[Work item]: Copy each line below in which the word "prog" occurs.

***** Data supplied *****

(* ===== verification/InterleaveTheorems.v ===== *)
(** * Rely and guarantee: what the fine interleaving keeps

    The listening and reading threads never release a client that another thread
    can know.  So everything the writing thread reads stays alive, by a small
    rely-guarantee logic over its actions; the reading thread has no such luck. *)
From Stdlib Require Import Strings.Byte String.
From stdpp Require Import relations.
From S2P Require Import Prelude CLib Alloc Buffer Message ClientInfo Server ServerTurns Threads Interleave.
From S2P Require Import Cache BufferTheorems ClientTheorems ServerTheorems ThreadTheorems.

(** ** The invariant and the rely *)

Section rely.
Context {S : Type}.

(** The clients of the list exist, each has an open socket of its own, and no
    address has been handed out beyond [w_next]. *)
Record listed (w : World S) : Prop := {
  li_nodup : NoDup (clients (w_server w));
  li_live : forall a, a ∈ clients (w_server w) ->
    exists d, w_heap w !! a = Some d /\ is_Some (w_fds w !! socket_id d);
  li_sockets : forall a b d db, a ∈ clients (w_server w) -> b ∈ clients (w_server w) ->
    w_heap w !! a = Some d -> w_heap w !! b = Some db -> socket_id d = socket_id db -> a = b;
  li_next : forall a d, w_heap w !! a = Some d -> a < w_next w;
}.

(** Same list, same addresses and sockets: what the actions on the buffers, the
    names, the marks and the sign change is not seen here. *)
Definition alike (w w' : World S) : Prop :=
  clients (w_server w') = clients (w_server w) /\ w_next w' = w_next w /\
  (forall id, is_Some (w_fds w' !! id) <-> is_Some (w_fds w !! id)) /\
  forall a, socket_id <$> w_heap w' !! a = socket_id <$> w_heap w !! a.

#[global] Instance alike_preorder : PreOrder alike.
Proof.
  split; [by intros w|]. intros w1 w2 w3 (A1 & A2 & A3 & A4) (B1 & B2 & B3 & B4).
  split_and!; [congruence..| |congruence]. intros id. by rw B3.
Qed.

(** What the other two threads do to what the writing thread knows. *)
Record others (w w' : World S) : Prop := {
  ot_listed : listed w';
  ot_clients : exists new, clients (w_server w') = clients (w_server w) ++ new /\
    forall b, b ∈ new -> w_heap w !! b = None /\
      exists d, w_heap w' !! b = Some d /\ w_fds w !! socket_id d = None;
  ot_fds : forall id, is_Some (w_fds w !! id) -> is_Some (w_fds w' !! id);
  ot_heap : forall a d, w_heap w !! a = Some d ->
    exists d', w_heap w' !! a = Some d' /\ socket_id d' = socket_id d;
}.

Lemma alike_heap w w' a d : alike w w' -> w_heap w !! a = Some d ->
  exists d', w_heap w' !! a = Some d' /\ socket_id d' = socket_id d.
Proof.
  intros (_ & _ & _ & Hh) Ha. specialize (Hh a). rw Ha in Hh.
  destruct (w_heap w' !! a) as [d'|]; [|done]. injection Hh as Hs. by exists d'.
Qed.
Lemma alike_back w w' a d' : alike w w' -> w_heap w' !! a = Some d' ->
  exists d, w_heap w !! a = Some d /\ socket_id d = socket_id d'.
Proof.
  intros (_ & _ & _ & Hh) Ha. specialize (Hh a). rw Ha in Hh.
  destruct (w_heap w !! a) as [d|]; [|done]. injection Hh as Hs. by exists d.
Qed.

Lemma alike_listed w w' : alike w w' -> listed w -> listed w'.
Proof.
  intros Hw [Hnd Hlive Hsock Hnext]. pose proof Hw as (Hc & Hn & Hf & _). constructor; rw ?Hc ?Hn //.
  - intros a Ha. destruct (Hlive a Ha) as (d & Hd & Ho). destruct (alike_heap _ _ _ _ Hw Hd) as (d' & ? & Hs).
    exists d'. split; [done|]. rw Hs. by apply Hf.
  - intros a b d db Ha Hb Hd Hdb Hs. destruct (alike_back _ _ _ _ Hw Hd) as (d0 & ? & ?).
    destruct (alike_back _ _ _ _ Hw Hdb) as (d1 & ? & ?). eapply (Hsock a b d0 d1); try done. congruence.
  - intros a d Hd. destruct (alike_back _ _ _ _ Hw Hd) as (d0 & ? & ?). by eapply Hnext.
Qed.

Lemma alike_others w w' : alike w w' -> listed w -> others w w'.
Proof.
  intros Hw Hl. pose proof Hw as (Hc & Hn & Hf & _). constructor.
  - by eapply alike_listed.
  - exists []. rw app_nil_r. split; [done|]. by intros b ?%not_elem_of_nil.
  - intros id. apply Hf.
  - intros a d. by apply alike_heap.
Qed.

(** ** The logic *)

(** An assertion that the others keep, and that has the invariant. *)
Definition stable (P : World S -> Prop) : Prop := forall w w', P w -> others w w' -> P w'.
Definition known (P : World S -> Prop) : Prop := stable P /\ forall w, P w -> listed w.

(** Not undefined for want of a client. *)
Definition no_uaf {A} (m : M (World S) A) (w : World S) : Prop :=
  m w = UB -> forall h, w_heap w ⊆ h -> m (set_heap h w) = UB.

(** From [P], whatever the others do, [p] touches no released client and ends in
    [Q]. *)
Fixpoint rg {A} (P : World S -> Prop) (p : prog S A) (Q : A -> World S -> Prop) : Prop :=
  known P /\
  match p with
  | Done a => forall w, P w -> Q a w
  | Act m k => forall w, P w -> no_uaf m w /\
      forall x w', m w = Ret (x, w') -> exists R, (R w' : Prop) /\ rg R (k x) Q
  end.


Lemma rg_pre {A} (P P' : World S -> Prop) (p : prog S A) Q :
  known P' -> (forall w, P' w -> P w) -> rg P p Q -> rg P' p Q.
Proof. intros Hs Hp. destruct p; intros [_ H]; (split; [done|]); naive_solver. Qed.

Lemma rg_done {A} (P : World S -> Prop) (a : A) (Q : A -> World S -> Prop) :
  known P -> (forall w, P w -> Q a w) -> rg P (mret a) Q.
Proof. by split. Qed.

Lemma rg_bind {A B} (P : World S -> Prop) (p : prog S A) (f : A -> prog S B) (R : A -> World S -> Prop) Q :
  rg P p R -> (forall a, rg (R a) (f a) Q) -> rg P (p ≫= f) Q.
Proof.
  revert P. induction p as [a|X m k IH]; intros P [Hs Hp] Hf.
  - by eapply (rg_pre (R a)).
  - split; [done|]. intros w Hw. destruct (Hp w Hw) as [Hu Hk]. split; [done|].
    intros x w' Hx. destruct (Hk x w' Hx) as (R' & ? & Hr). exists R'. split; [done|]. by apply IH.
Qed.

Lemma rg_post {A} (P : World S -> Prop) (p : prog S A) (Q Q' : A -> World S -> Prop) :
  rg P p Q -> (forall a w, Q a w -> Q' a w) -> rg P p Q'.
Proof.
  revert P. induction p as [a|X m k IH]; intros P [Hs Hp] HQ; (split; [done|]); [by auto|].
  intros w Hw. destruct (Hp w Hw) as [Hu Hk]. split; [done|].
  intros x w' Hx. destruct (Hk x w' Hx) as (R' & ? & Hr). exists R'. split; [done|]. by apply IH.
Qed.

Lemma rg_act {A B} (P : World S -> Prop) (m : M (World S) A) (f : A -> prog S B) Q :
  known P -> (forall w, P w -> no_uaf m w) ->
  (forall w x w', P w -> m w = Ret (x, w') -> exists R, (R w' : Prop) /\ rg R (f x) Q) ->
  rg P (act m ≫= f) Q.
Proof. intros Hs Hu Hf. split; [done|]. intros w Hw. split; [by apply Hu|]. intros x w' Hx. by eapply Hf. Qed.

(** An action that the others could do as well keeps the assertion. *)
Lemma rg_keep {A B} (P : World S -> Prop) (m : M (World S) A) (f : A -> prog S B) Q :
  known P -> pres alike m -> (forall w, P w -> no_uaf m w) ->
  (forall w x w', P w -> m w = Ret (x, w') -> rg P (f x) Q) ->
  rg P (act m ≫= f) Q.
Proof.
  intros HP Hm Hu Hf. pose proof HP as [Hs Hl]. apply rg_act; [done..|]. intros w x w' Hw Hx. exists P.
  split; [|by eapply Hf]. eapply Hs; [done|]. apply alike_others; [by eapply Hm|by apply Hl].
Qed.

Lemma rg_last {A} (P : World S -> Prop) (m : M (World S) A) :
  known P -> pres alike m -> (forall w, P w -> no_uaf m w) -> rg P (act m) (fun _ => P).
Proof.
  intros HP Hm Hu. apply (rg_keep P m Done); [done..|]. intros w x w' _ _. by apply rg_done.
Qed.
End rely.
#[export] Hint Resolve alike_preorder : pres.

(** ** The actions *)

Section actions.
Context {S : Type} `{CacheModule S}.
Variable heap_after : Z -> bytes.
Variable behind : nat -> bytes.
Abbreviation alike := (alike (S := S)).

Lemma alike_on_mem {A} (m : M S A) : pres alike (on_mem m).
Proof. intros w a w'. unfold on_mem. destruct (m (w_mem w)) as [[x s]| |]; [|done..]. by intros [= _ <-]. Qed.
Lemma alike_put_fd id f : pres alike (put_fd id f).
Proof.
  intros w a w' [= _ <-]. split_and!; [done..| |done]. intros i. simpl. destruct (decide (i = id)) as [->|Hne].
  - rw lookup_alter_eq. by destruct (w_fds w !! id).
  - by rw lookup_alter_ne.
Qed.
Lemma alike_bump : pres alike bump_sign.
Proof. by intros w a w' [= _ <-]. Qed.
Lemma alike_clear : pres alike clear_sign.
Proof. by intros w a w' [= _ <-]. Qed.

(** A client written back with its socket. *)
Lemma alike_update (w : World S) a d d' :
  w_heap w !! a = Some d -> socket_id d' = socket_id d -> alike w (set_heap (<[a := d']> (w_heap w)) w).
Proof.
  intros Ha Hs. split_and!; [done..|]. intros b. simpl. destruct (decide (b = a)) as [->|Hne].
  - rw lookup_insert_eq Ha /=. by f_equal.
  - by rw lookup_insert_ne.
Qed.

*****

[Completed exercise]:
Fixpoint rg {A} (P : World S -> Prop) (p : prog S A) (Q : A -> World S -> Prop) : Prop :=
Lemma rg_pre {A} (P P' : World S -> Prop) (p : prog S A) Q :
Lemma rg_bind {A B} (P : World S -> Prop) (p : prog S A) (f : A -> prog S B) (R : A -> World S -> Prop) Q :
Lemma rg_post {A} (P : World S -> Prop) (p : prog S A) (Q Q' : A -> World S -> Prop) :
Lemma rg_act {A B} (P : World S -> Prop) (m : M (World S) A) (f : A -> prog S B) Q :
Lemma rg_keep {A B} (P : World S -> Prop) (m : M (World S) A) (f : A -> prog S B) Q :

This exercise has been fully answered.